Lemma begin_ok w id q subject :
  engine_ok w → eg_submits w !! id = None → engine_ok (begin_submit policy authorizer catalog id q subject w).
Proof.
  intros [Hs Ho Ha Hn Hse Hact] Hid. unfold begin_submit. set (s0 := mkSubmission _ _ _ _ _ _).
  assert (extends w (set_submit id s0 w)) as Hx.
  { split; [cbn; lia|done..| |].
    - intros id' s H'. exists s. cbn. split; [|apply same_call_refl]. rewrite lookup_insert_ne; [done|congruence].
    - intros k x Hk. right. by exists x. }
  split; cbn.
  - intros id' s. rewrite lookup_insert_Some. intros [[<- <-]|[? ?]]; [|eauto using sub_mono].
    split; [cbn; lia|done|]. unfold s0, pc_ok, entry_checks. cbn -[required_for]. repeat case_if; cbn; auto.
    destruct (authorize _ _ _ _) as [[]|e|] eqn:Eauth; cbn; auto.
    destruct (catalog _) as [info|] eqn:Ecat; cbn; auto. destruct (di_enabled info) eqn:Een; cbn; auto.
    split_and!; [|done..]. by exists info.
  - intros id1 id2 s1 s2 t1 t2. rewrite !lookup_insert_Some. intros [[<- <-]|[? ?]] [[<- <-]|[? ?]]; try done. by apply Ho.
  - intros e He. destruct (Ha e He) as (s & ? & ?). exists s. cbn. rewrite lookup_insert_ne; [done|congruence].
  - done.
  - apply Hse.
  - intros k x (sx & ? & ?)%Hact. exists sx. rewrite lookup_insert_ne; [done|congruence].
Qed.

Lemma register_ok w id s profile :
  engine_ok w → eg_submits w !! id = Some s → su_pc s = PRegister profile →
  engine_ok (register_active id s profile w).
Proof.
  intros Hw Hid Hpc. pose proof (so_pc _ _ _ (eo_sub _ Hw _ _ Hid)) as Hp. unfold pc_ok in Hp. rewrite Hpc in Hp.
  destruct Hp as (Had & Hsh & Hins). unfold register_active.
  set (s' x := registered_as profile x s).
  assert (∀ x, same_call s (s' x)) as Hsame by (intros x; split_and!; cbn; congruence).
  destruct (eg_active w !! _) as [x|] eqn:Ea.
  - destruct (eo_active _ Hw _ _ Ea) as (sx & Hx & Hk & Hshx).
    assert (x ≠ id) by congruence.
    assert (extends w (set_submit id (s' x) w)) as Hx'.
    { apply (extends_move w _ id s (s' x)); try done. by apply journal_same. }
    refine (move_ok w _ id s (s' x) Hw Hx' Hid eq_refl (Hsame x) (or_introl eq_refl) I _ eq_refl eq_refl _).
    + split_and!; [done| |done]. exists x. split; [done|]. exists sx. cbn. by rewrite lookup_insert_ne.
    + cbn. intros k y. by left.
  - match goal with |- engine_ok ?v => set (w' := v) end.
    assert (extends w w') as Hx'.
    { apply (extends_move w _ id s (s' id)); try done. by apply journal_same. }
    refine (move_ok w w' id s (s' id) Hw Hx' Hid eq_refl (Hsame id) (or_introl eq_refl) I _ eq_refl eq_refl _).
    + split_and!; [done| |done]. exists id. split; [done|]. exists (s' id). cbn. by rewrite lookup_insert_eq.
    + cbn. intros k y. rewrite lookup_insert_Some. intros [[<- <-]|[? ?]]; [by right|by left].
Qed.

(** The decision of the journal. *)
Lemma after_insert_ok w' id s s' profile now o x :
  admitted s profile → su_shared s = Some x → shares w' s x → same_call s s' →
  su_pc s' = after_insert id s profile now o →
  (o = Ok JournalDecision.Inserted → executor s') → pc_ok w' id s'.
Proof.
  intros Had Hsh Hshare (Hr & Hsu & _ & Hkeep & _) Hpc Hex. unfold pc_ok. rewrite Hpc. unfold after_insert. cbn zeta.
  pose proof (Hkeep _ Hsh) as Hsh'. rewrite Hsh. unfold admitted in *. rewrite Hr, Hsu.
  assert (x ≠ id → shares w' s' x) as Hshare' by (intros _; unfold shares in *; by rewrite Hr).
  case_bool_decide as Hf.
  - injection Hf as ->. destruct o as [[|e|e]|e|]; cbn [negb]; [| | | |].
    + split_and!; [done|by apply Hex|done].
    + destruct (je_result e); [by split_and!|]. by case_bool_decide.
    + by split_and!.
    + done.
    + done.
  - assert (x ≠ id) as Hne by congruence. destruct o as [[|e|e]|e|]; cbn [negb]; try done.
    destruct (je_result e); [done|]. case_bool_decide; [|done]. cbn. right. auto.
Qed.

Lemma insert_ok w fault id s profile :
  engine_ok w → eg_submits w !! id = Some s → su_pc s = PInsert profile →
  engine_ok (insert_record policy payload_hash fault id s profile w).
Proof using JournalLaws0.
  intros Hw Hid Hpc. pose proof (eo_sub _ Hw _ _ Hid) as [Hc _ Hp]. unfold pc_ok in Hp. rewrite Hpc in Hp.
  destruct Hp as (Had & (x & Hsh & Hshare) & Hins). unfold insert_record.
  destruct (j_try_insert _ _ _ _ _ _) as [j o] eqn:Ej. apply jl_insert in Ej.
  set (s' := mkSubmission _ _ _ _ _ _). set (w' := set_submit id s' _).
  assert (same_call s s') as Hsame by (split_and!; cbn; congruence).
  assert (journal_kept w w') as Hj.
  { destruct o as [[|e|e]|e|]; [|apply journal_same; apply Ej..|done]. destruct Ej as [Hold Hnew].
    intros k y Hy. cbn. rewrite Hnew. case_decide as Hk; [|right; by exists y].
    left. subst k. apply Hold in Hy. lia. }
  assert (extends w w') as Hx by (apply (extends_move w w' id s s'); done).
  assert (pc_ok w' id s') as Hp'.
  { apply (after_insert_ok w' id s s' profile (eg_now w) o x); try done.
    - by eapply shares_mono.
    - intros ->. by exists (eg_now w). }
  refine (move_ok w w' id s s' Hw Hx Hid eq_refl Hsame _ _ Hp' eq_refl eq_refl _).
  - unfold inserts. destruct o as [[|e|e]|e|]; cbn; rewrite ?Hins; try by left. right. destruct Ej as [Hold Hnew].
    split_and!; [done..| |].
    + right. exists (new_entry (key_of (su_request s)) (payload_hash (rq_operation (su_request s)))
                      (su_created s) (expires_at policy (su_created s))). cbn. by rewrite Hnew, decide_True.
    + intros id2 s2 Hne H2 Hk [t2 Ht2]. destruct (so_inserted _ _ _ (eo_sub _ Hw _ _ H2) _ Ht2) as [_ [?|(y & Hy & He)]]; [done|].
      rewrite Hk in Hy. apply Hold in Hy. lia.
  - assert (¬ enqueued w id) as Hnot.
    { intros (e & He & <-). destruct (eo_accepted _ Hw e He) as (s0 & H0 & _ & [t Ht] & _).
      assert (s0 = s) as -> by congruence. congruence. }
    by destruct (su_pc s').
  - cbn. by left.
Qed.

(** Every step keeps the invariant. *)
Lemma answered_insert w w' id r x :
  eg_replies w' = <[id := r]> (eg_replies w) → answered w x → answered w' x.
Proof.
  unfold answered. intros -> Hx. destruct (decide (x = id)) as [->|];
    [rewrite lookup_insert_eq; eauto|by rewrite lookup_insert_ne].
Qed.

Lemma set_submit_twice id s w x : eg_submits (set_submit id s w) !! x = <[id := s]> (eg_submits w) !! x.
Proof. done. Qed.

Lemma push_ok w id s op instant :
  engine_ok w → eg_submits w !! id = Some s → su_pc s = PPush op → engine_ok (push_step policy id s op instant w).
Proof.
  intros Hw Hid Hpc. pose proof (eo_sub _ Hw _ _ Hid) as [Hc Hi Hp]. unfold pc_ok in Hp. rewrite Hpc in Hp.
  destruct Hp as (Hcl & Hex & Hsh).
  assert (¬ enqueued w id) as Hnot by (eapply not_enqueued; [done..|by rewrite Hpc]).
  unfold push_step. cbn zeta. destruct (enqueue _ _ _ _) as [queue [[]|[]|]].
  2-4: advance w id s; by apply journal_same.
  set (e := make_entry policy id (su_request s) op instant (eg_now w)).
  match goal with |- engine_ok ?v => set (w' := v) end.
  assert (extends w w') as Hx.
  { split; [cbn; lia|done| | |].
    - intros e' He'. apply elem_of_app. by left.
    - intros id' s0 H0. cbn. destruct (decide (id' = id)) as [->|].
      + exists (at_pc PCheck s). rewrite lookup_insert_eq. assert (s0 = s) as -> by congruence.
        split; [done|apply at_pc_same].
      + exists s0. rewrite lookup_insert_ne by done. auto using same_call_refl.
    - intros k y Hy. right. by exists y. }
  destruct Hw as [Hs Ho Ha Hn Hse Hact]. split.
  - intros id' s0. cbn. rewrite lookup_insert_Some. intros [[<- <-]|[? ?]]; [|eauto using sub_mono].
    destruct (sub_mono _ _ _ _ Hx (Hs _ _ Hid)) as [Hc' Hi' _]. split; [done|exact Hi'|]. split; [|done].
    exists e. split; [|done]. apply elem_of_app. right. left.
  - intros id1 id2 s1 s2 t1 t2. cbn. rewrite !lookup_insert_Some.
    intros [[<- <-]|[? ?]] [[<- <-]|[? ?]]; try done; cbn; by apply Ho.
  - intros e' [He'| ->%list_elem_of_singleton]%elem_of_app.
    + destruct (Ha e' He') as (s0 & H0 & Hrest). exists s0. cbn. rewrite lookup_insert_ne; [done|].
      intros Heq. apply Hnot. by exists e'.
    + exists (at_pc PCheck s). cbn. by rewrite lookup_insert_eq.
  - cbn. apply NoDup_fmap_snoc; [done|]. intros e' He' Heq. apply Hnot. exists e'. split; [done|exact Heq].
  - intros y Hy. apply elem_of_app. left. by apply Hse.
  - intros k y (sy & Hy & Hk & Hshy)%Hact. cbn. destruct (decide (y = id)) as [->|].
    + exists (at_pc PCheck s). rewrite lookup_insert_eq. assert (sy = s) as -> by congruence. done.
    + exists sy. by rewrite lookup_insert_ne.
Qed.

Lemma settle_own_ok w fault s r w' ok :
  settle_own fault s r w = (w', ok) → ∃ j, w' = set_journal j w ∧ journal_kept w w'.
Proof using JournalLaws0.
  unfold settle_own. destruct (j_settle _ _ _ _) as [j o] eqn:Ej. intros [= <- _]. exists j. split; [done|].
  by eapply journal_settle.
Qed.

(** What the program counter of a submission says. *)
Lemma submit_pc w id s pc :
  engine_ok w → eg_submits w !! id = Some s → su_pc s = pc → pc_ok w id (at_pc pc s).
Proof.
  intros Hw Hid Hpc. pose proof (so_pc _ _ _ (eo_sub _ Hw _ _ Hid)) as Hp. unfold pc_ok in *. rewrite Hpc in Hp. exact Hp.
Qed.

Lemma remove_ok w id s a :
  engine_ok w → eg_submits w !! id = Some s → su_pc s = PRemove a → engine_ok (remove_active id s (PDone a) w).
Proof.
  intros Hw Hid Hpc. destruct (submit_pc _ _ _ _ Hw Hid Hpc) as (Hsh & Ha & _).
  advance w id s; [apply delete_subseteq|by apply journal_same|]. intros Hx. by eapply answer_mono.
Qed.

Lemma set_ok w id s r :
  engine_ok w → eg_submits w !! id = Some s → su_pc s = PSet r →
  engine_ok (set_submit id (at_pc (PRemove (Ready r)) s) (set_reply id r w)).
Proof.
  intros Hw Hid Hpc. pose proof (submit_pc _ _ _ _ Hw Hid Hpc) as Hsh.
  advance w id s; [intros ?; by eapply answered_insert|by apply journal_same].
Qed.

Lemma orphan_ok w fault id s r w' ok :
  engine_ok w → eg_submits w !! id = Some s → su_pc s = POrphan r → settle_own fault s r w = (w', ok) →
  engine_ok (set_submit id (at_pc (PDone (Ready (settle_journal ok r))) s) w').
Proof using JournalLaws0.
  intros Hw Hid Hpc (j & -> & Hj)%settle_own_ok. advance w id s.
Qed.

====================

- [ABOUT THIS EXERCISE]
In the listing above, find the line with "intros Hw Hid Hpc. destruct" and the line with "s = PSet r →". Output those two lines and every line between them, exactly as written.

- [OUTPUT OF THE EXERCISE]
  intros Hw Hid Hpc. destruct (submit_pc _ _ _ _ Hw Hid Hpc) as (Hsh & Ha & _).
  advance w id s; [apply delete_subseteq|by apply journal_same|]. intros Hx. by eapply answer_mono.
Qed.

Lemma set_ok w id s r :
  engine_ok w → eg_submits w !! id = Some s → su_pc s = PSet r →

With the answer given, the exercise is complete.